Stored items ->
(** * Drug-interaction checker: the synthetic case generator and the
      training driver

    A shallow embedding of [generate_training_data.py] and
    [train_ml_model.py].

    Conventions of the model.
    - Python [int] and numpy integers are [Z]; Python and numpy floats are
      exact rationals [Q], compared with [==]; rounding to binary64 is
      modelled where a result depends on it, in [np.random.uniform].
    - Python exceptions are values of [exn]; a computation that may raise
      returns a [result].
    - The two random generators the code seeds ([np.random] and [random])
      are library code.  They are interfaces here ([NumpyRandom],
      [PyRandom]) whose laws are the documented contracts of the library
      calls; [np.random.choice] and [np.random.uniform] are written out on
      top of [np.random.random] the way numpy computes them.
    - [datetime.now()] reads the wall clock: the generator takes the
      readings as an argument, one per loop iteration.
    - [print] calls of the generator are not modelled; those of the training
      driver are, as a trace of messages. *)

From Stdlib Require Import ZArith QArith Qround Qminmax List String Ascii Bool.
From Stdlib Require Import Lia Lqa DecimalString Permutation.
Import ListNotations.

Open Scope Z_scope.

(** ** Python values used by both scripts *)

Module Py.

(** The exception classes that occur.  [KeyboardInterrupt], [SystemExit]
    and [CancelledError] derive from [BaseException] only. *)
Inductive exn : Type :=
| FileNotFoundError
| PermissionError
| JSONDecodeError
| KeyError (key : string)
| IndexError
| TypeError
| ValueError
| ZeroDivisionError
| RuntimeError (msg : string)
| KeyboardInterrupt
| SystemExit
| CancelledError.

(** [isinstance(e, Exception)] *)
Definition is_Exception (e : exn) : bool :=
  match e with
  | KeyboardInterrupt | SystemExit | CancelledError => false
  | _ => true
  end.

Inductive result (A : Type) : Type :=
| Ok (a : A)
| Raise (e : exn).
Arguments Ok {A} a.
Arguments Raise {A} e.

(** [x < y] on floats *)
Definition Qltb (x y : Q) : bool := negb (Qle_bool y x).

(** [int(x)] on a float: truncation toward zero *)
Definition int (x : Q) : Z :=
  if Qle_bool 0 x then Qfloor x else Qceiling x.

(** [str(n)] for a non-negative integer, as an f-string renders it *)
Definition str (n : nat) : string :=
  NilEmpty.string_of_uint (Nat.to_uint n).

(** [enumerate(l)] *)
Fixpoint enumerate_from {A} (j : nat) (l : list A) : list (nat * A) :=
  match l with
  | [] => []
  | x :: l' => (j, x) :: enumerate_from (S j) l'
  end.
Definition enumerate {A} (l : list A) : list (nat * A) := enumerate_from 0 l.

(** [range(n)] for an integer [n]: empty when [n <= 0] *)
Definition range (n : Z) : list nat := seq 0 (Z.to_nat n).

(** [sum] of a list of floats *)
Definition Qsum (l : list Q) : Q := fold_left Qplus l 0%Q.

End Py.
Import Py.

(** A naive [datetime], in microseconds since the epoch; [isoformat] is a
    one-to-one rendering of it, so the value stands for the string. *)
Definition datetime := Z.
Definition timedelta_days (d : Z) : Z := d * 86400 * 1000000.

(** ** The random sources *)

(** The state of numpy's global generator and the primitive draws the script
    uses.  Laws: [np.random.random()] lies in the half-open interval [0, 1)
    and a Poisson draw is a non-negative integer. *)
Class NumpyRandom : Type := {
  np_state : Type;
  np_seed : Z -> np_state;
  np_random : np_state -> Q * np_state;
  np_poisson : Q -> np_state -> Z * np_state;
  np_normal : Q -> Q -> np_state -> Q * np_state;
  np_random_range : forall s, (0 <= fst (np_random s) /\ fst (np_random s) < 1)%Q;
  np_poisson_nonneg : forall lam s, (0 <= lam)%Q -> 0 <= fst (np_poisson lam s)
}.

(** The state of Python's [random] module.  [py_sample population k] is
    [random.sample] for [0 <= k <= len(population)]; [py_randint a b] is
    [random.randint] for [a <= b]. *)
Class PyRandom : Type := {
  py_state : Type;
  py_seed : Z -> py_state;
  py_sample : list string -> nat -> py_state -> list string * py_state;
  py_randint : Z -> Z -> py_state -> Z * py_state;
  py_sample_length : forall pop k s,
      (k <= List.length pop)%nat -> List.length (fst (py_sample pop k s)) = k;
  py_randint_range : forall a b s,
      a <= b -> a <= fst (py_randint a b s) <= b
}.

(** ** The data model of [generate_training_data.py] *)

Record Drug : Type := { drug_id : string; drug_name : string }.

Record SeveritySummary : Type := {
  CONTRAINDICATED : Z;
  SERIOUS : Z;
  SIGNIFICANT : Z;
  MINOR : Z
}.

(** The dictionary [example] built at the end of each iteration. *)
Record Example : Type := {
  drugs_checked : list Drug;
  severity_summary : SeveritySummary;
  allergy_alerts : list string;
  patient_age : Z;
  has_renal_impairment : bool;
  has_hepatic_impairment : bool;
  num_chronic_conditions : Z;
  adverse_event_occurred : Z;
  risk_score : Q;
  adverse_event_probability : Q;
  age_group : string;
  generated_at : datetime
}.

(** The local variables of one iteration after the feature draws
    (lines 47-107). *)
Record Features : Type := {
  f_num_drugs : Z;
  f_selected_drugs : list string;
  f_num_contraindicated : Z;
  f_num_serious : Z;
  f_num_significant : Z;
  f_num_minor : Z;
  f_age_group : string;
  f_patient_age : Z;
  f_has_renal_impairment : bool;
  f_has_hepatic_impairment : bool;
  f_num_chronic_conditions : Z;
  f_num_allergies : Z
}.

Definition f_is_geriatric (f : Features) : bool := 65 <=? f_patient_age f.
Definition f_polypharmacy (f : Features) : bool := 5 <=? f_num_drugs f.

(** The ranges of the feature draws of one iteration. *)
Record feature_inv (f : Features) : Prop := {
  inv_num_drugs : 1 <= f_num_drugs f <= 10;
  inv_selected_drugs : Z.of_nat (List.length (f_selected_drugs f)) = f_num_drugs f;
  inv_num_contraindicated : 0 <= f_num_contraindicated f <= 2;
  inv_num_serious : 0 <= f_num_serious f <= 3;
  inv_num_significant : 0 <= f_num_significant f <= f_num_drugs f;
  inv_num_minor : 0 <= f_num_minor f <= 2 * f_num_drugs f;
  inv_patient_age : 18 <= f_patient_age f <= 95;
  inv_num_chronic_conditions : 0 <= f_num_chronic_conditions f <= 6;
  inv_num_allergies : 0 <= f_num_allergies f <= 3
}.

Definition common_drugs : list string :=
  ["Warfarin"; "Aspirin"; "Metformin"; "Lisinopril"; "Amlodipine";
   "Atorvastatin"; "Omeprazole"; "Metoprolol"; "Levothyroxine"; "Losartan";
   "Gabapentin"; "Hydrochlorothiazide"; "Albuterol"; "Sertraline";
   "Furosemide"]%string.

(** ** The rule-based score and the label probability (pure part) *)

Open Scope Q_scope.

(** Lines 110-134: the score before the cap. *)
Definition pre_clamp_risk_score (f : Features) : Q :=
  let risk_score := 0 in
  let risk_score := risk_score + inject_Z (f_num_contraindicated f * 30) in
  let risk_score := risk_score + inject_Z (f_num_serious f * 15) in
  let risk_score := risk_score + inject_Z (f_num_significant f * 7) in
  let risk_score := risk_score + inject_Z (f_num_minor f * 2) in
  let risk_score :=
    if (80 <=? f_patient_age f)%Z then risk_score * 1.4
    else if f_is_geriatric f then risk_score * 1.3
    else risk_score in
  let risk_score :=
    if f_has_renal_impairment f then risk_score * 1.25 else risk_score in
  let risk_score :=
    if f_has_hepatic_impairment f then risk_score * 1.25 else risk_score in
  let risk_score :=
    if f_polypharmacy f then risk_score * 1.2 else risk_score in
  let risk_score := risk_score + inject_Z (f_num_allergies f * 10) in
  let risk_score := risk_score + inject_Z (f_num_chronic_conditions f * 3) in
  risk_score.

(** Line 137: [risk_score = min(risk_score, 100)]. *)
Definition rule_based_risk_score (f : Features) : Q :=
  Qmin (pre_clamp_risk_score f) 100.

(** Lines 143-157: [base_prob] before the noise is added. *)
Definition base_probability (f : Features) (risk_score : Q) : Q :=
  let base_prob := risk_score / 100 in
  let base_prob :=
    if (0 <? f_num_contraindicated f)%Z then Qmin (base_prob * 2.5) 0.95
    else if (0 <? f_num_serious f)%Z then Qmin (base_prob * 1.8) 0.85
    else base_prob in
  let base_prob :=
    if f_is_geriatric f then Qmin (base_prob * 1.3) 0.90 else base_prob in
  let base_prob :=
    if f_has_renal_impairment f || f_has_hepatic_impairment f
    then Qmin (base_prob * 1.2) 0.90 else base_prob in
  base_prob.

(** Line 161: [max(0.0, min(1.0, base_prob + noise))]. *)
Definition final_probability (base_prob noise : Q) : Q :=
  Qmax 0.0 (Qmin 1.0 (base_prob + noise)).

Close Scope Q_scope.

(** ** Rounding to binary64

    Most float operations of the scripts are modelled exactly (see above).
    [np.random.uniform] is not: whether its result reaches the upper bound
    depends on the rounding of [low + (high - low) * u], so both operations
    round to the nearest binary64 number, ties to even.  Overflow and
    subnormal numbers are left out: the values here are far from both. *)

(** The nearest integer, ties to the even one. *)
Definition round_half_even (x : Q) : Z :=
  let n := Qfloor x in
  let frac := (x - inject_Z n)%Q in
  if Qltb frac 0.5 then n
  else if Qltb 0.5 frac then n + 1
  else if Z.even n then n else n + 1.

TASK REQUIREMENTS ->
Say how many lines in the data above contain the string "Scope", and give no other output.

RESPONSE TO THIS EXERCISE ->
3